• [TASK PROMPT] Look over the material below and count the lines that include "fuel". Give only the total.
* * * *
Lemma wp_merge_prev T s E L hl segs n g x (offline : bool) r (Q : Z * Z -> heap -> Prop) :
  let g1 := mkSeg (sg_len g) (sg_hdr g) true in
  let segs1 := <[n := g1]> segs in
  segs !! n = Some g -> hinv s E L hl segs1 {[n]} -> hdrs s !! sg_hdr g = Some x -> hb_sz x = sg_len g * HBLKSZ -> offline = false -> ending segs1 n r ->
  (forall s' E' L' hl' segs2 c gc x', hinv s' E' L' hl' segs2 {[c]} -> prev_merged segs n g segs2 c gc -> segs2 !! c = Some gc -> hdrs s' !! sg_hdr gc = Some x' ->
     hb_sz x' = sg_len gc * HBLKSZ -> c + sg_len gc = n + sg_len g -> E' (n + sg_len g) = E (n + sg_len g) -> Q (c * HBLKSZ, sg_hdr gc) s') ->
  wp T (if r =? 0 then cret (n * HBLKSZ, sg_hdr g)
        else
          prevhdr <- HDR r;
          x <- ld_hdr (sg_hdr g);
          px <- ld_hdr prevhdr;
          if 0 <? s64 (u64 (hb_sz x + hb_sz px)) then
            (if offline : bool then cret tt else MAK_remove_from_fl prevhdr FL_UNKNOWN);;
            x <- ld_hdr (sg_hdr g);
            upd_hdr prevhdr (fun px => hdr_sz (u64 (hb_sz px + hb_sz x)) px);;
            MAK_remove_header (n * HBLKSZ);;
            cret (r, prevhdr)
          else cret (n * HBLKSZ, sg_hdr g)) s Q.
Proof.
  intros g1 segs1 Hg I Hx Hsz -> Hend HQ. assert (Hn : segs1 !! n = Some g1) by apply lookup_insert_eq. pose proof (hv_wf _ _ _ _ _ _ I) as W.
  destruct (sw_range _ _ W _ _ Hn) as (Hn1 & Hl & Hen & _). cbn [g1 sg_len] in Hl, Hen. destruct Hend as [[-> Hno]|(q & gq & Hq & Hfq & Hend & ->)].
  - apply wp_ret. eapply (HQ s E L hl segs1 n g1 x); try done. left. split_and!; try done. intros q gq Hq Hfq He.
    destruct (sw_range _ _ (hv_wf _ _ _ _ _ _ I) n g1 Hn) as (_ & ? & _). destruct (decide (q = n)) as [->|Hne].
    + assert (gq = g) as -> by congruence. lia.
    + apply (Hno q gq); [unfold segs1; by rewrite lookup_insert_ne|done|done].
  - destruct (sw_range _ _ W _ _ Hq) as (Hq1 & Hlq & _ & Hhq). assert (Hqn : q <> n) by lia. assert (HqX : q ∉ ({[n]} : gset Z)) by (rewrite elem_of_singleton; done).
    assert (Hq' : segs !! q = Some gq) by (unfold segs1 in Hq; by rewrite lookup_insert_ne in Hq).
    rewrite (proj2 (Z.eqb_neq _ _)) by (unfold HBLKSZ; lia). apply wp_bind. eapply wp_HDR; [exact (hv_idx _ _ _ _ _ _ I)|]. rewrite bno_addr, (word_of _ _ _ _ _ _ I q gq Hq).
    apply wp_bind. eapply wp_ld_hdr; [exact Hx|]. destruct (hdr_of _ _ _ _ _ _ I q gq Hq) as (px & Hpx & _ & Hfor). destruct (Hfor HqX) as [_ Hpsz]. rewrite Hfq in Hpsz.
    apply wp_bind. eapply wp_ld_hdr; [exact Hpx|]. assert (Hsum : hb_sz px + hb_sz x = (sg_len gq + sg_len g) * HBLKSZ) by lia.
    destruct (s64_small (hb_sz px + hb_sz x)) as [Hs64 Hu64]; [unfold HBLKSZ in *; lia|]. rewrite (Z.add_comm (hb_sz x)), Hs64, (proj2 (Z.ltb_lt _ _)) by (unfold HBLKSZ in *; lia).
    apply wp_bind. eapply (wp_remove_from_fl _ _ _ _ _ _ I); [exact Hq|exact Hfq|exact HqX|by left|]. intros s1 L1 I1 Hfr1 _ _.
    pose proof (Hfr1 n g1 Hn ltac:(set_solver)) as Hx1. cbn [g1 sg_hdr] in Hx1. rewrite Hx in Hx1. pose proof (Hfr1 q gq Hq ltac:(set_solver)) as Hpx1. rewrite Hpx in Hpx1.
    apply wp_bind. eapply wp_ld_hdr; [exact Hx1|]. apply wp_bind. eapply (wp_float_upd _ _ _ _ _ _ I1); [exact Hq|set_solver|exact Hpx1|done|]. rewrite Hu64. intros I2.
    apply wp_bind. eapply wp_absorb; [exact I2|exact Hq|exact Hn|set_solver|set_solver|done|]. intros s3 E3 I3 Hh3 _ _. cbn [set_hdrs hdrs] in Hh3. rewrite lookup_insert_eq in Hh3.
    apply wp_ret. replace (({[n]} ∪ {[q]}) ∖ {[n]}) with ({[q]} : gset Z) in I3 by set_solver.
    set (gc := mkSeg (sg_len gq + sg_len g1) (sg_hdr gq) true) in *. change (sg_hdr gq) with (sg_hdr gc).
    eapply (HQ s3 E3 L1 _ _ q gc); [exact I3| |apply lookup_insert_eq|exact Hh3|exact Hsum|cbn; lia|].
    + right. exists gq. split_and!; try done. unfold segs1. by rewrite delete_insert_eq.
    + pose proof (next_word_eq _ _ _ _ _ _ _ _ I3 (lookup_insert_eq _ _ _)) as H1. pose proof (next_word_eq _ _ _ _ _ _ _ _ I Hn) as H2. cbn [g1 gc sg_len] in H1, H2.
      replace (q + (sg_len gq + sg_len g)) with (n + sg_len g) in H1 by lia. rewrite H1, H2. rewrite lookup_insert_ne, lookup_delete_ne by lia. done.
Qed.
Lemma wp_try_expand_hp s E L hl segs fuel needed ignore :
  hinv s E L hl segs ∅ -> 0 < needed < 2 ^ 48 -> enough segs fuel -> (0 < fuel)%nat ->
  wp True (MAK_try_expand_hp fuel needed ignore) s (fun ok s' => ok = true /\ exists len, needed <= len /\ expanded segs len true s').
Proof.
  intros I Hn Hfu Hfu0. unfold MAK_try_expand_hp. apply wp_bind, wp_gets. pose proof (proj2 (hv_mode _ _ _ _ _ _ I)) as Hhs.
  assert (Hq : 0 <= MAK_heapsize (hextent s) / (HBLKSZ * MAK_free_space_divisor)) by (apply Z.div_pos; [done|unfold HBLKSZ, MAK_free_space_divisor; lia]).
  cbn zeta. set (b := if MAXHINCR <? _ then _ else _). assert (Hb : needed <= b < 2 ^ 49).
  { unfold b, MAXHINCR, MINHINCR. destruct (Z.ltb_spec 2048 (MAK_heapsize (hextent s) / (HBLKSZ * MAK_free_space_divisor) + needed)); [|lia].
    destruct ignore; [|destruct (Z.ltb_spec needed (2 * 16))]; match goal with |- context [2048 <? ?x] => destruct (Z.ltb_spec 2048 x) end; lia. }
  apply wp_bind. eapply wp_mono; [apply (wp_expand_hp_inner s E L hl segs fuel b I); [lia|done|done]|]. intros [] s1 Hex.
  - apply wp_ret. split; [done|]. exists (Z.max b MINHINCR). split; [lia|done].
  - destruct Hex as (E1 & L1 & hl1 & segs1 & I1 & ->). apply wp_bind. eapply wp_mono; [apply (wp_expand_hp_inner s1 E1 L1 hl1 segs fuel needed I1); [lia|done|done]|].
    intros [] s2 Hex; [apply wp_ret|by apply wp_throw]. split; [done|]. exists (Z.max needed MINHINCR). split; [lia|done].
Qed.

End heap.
* * * *
• [SOLUTION TO THE EXERCISE] 5